_The task_:
Somewhere below, one line contains "Forall (fun '(od, r)" and a later line contains "ok ps -> ps <> [] ->". Output those two lines and everything between them exactly, and nothing else.

_The data_:
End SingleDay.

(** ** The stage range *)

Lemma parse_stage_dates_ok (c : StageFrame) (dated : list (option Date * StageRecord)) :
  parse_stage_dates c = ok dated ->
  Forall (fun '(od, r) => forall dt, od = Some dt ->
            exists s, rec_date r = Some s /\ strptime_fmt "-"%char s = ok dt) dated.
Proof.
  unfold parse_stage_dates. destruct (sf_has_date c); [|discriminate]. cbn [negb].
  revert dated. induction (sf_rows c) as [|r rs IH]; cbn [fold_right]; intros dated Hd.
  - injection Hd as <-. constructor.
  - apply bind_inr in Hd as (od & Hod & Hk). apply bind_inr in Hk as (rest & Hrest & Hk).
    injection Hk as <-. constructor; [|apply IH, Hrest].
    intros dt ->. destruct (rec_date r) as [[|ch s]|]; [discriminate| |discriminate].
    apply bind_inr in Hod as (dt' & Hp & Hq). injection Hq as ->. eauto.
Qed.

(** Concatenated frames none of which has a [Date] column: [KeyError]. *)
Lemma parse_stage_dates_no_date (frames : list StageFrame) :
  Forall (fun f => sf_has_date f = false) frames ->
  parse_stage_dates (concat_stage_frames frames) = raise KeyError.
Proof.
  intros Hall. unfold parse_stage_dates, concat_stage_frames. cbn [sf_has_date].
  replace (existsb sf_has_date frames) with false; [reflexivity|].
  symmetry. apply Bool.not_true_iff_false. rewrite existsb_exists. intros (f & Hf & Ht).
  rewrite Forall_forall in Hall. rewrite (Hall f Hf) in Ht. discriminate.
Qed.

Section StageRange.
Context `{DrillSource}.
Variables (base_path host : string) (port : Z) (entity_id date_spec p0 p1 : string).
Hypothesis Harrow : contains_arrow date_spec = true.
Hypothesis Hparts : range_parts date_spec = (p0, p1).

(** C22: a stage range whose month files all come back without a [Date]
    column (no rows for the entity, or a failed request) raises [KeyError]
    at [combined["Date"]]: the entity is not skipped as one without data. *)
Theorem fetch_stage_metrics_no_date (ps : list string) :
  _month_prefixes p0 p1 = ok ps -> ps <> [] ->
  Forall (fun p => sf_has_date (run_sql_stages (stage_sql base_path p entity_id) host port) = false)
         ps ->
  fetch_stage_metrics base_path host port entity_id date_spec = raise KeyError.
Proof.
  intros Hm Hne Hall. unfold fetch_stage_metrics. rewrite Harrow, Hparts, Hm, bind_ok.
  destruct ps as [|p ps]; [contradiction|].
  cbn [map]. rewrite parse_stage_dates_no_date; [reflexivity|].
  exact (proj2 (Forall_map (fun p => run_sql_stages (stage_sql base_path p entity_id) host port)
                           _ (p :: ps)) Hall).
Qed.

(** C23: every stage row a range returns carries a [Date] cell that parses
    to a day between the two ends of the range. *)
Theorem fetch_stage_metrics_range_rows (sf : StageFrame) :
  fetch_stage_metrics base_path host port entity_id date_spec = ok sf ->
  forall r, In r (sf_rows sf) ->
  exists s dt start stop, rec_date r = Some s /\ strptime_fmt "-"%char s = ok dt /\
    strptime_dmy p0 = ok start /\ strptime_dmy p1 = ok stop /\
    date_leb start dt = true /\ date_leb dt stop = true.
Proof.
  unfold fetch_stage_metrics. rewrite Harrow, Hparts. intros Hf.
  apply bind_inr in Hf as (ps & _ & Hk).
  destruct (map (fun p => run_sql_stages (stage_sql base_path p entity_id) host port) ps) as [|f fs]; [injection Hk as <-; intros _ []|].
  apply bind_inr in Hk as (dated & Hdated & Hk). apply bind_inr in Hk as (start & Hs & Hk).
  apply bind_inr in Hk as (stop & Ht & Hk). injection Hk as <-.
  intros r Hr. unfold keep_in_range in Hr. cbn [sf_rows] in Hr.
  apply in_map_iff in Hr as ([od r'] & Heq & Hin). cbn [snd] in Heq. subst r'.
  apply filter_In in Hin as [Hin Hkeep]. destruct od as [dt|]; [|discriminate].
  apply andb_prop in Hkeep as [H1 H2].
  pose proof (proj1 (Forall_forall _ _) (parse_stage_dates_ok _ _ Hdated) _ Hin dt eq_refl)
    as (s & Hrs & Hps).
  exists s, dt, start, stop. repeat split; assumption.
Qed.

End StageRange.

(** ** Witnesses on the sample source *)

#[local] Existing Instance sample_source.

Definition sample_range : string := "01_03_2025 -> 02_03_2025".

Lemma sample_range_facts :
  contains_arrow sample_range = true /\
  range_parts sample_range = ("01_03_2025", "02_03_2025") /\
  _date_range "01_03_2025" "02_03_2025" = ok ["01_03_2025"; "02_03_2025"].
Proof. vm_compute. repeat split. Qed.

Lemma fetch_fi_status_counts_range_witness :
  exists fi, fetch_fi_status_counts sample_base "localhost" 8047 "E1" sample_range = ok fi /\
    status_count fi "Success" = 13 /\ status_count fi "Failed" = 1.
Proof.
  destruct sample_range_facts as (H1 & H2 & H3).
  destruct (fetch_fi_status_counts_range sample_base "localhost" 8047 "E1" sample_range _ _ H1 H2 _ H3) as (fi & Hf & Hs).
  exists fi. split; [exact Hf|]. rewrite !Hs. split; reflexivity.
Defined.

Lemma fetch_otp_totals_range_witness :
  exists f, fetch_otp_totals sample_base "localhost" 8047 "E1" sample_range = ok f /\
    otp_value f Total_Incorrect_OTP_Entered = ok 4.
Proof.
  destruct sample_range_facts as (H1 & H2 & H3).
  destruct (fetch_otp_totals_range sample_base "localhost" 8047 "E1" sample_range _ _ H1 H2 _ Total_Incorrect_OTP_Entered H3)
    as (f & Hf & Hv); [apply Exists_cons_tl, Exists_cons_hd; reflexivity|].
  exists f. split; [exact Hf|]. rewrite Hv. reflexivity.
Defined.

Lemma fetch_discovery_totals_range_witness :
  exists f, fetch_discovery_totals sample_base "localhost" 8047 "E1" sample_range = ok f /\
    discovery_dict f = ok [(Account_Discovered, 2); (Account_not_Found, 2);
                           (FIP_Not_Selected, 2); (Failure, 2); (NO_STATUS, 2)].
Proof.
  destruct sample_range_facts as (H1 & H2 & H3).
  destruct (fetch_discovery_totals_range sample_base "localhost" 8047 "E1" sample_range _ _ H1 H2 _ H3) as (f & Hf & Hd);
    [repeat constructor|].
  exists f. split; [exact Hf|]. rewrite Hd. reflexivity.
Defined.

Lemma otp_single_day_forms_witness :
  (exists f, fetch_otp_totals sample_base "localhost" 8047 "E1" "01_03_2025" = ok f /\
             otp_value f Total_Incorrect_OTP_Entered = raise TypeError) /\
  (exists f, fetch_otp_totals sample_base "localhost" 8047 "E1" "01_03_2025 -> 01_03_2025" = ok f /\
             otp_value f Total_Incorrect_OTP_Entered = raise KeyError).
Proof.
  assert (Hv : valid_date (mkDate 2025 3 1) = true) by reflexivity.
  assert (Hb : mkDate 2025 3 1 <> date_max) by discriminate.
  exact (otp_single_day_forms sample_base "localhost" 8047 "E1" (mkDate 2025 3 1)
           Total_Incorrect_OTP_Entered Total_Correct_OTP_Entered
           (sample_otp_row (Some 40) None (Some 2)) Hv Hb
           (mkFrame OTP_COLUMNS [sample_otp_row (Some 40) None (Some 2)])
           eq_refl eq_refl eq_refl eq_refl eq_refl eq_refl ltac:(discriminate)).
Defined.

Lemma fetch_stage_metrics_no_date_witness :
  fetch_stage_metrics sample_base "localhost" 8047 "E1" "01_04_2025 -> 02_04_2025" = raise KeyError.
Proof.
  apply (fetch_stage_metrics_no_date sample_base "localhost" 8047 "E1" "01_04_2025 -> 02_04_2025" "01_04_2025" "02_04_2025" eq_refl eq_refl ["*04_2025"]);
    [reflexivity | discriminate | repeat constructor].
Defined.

_Final answer_:
  Forall (fun '(od, r) => forall dt, od = Some dt ->
            exists s, rec_date r = Some s /\ strptime_fmt "-"%char s = ok dt) dated.
Proof.
  unfold parse_stage_dates. destruct (sf_has_date c); [|discriminate]. cbn [negb].
  revert dated. induction (sf_rows c) as [|r rs IH]; cbn [fold_right]; intros dated Hd.
  - injection Hd as <-. constructor.
  - apply bind_inr in Hd as (od & Hod & Hk). apply bind_inr in Hk as (rest & Hrest & Hk).
    injection Hk as <-. constructor; [|apply IH, Hrest].
    intros dt ->. destruct (rec_date r) as [[|ch s]|]; [discriminate| |discriminate].
    apply bind_inr in Hod as (dt' & Hp & Hq). injection Hq as ->. eauto.
Qed.

(** Concatenated frames none of which has a [Date] column: [KeyError]. *)
Lemma parse_stage_dates_no_date (frames : list StageFrame) :
  Forall (fun f => sf_has_date f = false) frames ->
  parse_stage_dates (concat_stage_frames frames) = raise KeyError.
Proof.
  intros Hall. unfold parse_stage_dates, concat_stage_frames. cbn [sf_has_date].
  replace (existsb sf_has_date frames) with false; [reflexivity|].
  symmetry. apply Bool.not_true_iff_false. rewrite existsb_exists. intros (f & Hf & Ht).
  rewrite Forall_forall in Hall. rewrite (Hall f Hf) in Ht. discriminate.
Qed.

Section StageRange.
Context `{DrillSource}.
Variables (base_path host : string) (port : Z) (entity_id date_spec p0 p1 : string).
Hypothesis Harrow : contains_arrow date_spec = true.
Hypothesis Hparts : range_parts date_spec = (p0, p1).

(** C22: a stage range whose month files all come back without a [Date]
    column (no rows for the entity, or a failed request) raises [KeyError]
    at [combined["Date"]]: the entity is not skipped as one without data. *)
Theorem fetch_stage_metrics_no_date (ps : list string) :
  _month_prefixes p0 p1 = ok ps -> ps <> [] ->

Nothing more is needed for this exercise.